L’ippocampo rientra tra i centri coinvolti nell’elaborazione delle esperienze emotive, pertanto, la riduzione volumetrica ippocampale comporta un difetto nella codifica e nell’immagazzinamento della memoria esplicita concernente le informazioni spaziali, temporali e semantiche.

Di fronte ad una situazione eccessivamente stressante, i circuiti più complessi del cervello presentano un’alterazione del funzionamento classico: l’amigdala, coinvolta nell’elaborazione sensoriale, è deputata alla valutazione di un amalgama sensoriale, mentre l’ippocampo, non riesce ad integrare le informazioni nella memoria esplicita, per renderle consapevoli. Ciò fa sì che le informazioni siano registrare in un registro più primitivo, e non vengano tradotte simbolicamente, per cui, l’emozione diviene memoria dello stesso evento traumatico, di cui resta una traccia sul piano biofisico, da integrare nella memoria autobiografica. Finché ciò non accade, grazie all’elaborazione del trauma, chi ha subito un evento traumatico, non riuscirà a fornire un resoconto autobiografico di ciò che è accaduto, probabilmente manifestando amnesia e somatizzazione rispetto agli eventi esperiti (Zennaro, 2012).

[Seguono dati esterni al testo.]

Lemma split_loop_pure article_id section paragraph_index sentences :
  forall n i chunks_list sub_idx s,
    (List.length sentences - i <= n)%nat ->
    fst (Stateful.split_loop T g tokenizer_func chunks_list article_id section
           paragraph_index sentences i sub_idx s)
    = split_loop g self chunks_list article_id section paragraph_index
        sentences i sub_idx.
Proof.
  induction n as [|n IH]; intros i chunks_list sub_idx s Hn.
  - rewrite stateful_split_loop_done, split_loop_done by lia. reflexivity.
  - destruct (lt_dec i (List.length sentences)) as [Hi|Hi].
    + rewrite stateful_split_loop_step, (split_loop_step g self)
        by exact Hi.
      cbv zeta.
      pose proof (next_cursor_progress g self sentences i Hi) as P.
      rewrite <- (window_at_pure sentences i s).
      rewrite <- (next_cursor_pure sentences i s) in P |- *.
      apply IH. lia.
    + rewrite stateful_split_loop_done, split_loop_done by lia. reflexivity.
Qed.

Lemma _split_long_paragraph_pure chunks_list article_id section text
    paragraph_index s :
  fst (Stateful._split_long_paragraph T g tokenizer_func chunks_list
         article_id section text paragraph_index s)
  = _split_long_paragraph g self chunks_list article_id section text
      paragraph_index.
Proof.
  unfold Stateful._split_long_paragraph, _split_long_paragraph. cbv zeta.
  destruct (_split_sentences text) as [|x l]; [reflexivity|].
  now apply split_loop_pure with (n := List.length (x :: l)).
Qed.

Lemma process_paragraph_pure article_id section st s ip :
  fst (Stateful.process_paragraph T g tokenizer_func article_id section
         (st, s) ip)
  = process_paragraph g self article_id section st ip.
Proof.
  destruct ip as [i p]. unfold Stateful.process_paragraph, process_paragraph.
  destruct (tokenizer_func p s) as [tokens s1] eqn:E1.
  apply call_answers in E1. subst tokens. cbn [tokenizer self].
  destruct (count p <? MIN_TOKENS g).
  - destruct (buffer_text st) as [buffered|]; [|reflexivity].
    destruct (tokenizer_func _ s1) as [merged_tokens s2] eqn:E2.
    apply call_answers in E2. subst merged_tokens.
    destruct (_ <=? MAX_TOKENS g); [reflexivity|].
    destruct (tokenizer_func buffered s2) as [buffer_tokens s3] eqn:E3.
    apply call_answers in E3. subst buffer_tokens. reflexivity.
  - destruct (buffer_text st) as [buffered|].
    + destruct (tokenizer_func buffered s1) as [buffer_tokens s2] eqn:E2.
      apply call_answers in E2. subst buffer_tokens.
      destruct (count p <=? MAX_TOKENS g); [reflexivity|].
      cbn [chunks buffer_text buffer_idx].
      rewrite <- (_split_long_paragraph_pure _ article_id section p i s2).
      now destruct (Stateful._split_long_paragraph _ _ _ _ _ _ _ _ _).
    + destruct (count p <=? MAX_TOKENS g); [reflexivity|].
      rewrite <- (_split_long_paragraph_pure _ article_id section p i s1).
      now destruct (Stateful._split_long_paragraph _ _ _ _ _ _ _ _ _).
Qed.

Lemma _process_section_content_pure article_id section s :
  fst (Stateful._process_section_content T g tokenizer_func article_id
         section s)
  = _process_section_content g self article_id section.
Proof.
  unfold Stateful._process_section_content, _process_section_content.
  assert (F : forall l st s0,
             fst (fold_left
                    (Stateful.process_paragraph T g tokenizer_func article_id
                       section) l (st, s0))
             = fold_left (process_paragraph g self article_id section) l st).
  { induction l as [|ip l IH]; intros st s0; cbn [fold_left];
      [reflexivity|].
    rewrite <- (process_paragraph_pure article_id section st s0 ip).
    destruct (Stateful.process_paragraph _ _ _ _ _ _ _) as [st' s'].
    apply IH. }
  specialize (F (enumerate_from 0 (content section)) initial_state s).
  destruct (fold_left _ _ (initial_state, s)) as [st' s'].
  cbn [fst] in F. rewrite <- F.
  unfold Stateful.final_flush, final_flush.
  destruct (buffer_text st') as [buffered|]; [|reflexivity].
  destruct (tokenizer_func buffered s') as [buffer_tokens s2] eqn:E.
  apply call_answers in E. subst buffer_tokens. reflexivity.
Qed.

Lemma _recursive_chunk_process_pure article_id section :
  forall s,
    fst (Stateful._recursive_chunk_process T g tokenizer_func article_id
           section s)
    = _recursive_chunk_process g self article_id section.
Proof.
  induction section as [t l p c subs IH] using SectionT_ind'. intros s.
  cbn [Stateful._recursive_chunk_process _recursive_chunk_process].
  rewrite <- (_process_section_content_pure article_id
                (mkSection t l p c subs) s).
  destruct (Stateful._process_section_content _ _ _ _ _ _)
    as [acc s0].
  cbn [fst]. revert acc s0.
  induction IH as [|sub subs Hs _ IHsubs]; intros acc s0; cbn [fold_left];
    [reflexivity|].
  rewrite <- (Hs s0).
  destruct (Stateful._recursive_chunk_process _ _ _ _ sub s0) as [more s1].
  apply IHsubs.
Qed.

Lemma chunk_article_pure article_id markdown_content s :
  fst (Stateful.chunk_article T g tokenizer_func article_id markdown_content
         s)
  = chunk_article g self article_id markdown_content.
Proof. apply _recursive_chunk_process_pure. Qed.

End Simulation.

(** C6: two calls of [chunk_article] in a row, on the same instance, with
    the same document id and the same text, return the same sequence of
    chunks, identifiers included, when the tokenizer is deterministic:
    the count it returns for a text is the same in every state the
    callable can be in.  The second call starts in the state the first
    call has left the callable in; apart from it the first call leaves
    nothing behind.  The sequence is the one the methods compute from the
    counts alone. *)
Theorem chunk_article_deterministic :
  forall (T : Type) (g : Globals) (tokenizer_func : string -> T -> Z * T)
         (article_id markdown_content : string) (s : T),
    (forall x s1 s2, fst (tokenizer_func x s1) = fst (tokenizer_func x s2)) ->
    let first :=
      Stateful.chunk_article T g tokenizer_func article_id markdown_content
        s in
    let second :=
      Stateful.chunk_article T g tokenizer_func article_id markdown_content
        (snd first) in
    fst second = fst first
    /\ map chunk_id (fst second) = map chunk_id (fst first)
    /\ fst first
       = chunk_article g {| tokenizer := fun x => fst (tokenizer_func x s) |}
           article_id markdown_content.
Proof.
  intros T g tokenizer_func article_id markdown_content s H first second.
  assert (A : forall x s', fst (tokenizer_func x s')
                           = (fun x => fst (tokenizer_func x s)) x)
    by (intros x s'; apply H).
  assert (E1 : fst first
               = chunk_article g
                   {| tokenizer := fun x => fst (tokenizer_func x s) |}
                   article_id markdown_content)
    by (apply (chunk_article_pure T g tokenizer_func _ A)).
  assert (E2 : fst second = fst first).
  { rewrite E1.
    apply (chunk_article_pure T g tokenizer_func _ A). }
  split; [exact E2|]. split; [now rewrite E2 | exact E1].
Qed.

(** A tokenizer that counts its calls and answers like the whitespace
    tokenizer; the thresholds are small, so that the document below has a
    chunk of each type. *)
Lemma chunk_article_deterministic_witness :
  let g := {| MIN_TOKENS := 2; TARGET_TOKENS := 3; MAX_TOKENS := 4;
              SENTENCE_OVERLAP := 1 |} in
  let tokenizer_func := fun (x : string) (calls : nat) =>
                          (_simple_tokenize x, S calls) in
  let newline := String PyStr.newline EmptyString in
  let markdown :=
    "# A" ++ newline ++ "one" ++ newline ++ newline
    ++ "two three four" ++ newline ++ newline
    ++ "Aa bb cc. Dd ee ff. Gg hh ii." in
  let first := Stateful.chunk_article nat g tokenizer_func "doc" markdown
                 O in
  let second := Stateful.chunk_article nat g tokenizer_func "doc" markdown
                  (snd first) in
  (forall x s1 s2, fst (tokenizer_func x s1) = fst (tokenizer_func x s2))
  /\ map summary (fst first)
     = [("merged", 1, 0, None); ("paragraph", 3, 1, None);
        ("split", 3, 2, Some 0); ("split", 3, 2, Some 1);
        ("split", 3, 2, Some 2)]
  /\ snd first = 7%nat
  /\ snd second = 14%nat
  /\ fst second = fst first.
Proof.
  cbv zeta.
  assert (H : forall (x : string) (s1 s2 : nat),
             fst (_simple_tokenize x, S s1) = fst (_simple_tokenize x, S s2))
    by reflexivity.
  split; [exact H|].
  split; [vm_compute; reflexivity|].
  split; [vm_compute; reflexivity|].
  split; [vm_compute; reflexivity|].
  exact (proj1 (chunk_article_deterministic nat _
                  (fun (x : string) (calls : nat) =>
                     (_simple_tokenize x, S calls))
                  "doc" _ O H)).
Defined.

(** The hypothesis on the tokenizer is needed: with a callable whose
    answer is the number of calls made so far, the second call returns
    other token counts than the first. *)
Example counting_tokenizer_changes_the_chunks :
  let tokenizer_func := fun (x : string) (calls : nat) =>
                          (Z.of_nat calls, S calls) in
  let first := Stateful.chunk_article nat module_globals tokenizer_func
                 "doc" "alpha" O in
  let second := Stateful.chunk_article nat module_globals tokenizer_func
                  "doc" "alpha" (snd first) in
  map summary (fst first) = [("merged", 1, 0, None)]
  /\ map summary (fst second) = [("merged", 3, 0, None)]
  /\ fst second <> fst first.
Proof.
  cbv zeta. split; [vm_compute; reflexivity|].
  split; [vm_compute; reflexivity|].
  intros E. apply (f_equal (map token_count)) in E. vm_compute in E.
  discriminate E.
Qed.

(** ** Documents without headers *)

Lemma lstrip_head (s : string) :
  PyStr.lstrip s = EmptyString \/ good_line (PyStr.lstrip s).
Proof.
  induction s as [|c s IH]; cbn; [now left|].
  destruct (PyStr.isspace c) eqn:E; [exact IH|].
  right. exists c, s. split; [reflexivity | exact E].
Qed.

Lemma rstrip_good (s : string) : good_line s -> good_line (PyStr.rstrip s).
Proof.
  intros (c & r & -> & Hc). cbn.
  destruct (PyStr.rstrip r); [rewrite Hc|]; eexists _, _; split; eauto.
Qed.

Lemma strip_good (s : string) :
  PyStr.truthy (PyStr.strip s) = true -> good_line (PyStr.strip s).
Proof.
  unfold PyStr.strip. intros H.
  destruct (lstrip_head s) as [E|G]; [rewrite E in H; discriminate H|].
  now apply rstrip_good.
Qed.

Lemma good_truthy (s : string) : good_line s -> PyStr.truthy s = true.
Proof. intros (c & r & -> & _). reflexivity. Qed.

Lemma lstrip_good (s : string) : good_line s -> PyStr.lstrip s = s.
Proof. intros (c & r & -> & Hc). cbn. now rewrite Hc. Qed.

Lemma join_good (sep : string) (l : list string) :
  l <> [] -> Forall good_line l -> good_line (PyStr.join sep l).
Proof.
  intros Hne F. destruct F as [|s l Hs _]; [congruence|].
  destruct Hs as (c & r & -> & Hc). unfold PyStr.join. cbn.
  destruct l; eexists _, _; split; eauto.
Qed.

Lemma paragraph_truthy (pending : list string) :
  pending <> [] -> Forall good_line pending ->
  PyStr.truthy (PyStr.strip (PyStr.join " " pending)) = true.
Proof.
  intros Hne F. apply good_truthy. unfold PyStr.strip.
  pose proof (join_good " " pending Hne F) as G.
  rewrite (lstrip_good _ G). now apply rstrip_good.
Qed.

Lemma flush_root_only (paragraphs pending : list string) :
  Forall good_line pending ->
  flush_paragraph (root_only paragraphs pending)
  = root_only
      (paragraphs ++ match pending with
                     | [] => []
                     | _ => [paragraph_of pending]
                     end)%list [].
Proof.
  intros F. destruct pending as [|s pending].
  - rewrite app_nil_r. reflexivity.
  - unfold flush_paragraph, root_only.
    cbn [current_paragraph_lines heap current_section section_stack].
    rewrite paragraph_truthy by (congruence || assumption). reflexivity.
Qed.

Lemma parse_line_root_only (paragraphs pending : list string) (line : string) :
  Forall good_line pending ->
  Spec.is_header_line line = false ->
  parse_line (root_only paragraphs pending) line
  = if Spec.is_blank line
    then flush_paragraph (root_only paragraphs pending)
    else root_only paragraphs (pending ++ [PyStr.strip line])%list.
Proof.
  intros F H. unfold parse_line, Spec.is_blank. cbv zeta.
  destruct (negb (PyStr.truthy (PyStr.strip line))); [reflexivity|].
  unfold Spec.is_header_line in H.
  destruct (header_match (PyStr.strip line)); [discriminate H | reflexivity].
Qed.

Lemma parse_lines_root_only (lines : list string) :
  forall paragraphs pending,
    Forall good_line pending ->
    (forall line, In line lines -> Spec.is_header_line line = false) ->
    flush_paragraph (fold_left parse_line lines (root_only paragraphs pending))
    = root_only
        (paragraphs
         ++ map paragraph_of (Spec.paragraph_groups pending lines))%list [].
Proof.
  induction lines as [|line lines IH]; intros paragraphs pending F H.
  - cbn [fold_left Spec.paragraph_groups]. rewrite flush_root_only by exact F.
    destruct pending; reflexivity.
  - cbn [fold_left Spec.paragraph_groups].
    rewrite parse_line_root_only; [|exact F | apply H; now left].
    assert (H' : forall l, In l lines -> Spec.is_header_line l = false)
      by (intros l Hl; apply H; now right).
    destruct (Spec.is_blank line) eqn:Eb.
    + rewrite flush_root_only by exact F.
      rewrite IH; [|constructor | exact H'].
      destruct pending; cbn [map]; rewrite <- ?app_assoc; reflexivity.
    + apply IH; [|exact H'].
      apply Forall_app. split; [exact F|]. constructor; [|constructor].
      apply strip_good. unfold Spec.is_blank in Eb.
      now destruct (PyStr.truthy (PyStr.strip line)).
Qed.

Una ricerca, condotta da Sacco e Sacchetti (Sacco & Sacchetti, 2010) eseguita sui ratti, ha messo in evidenza come, nel corso di un’esperienza emotiva, l’individuo tenda ad associarvi gli stimoli sensoriali concomitanti, e che, i vissuti dolorosi vengono registrati nelle aree della corteccia secondaria uditiva, visiva ed olfattiva, la cui attività si intensifica di fronte agli stimoli sensoriali sopra descritti.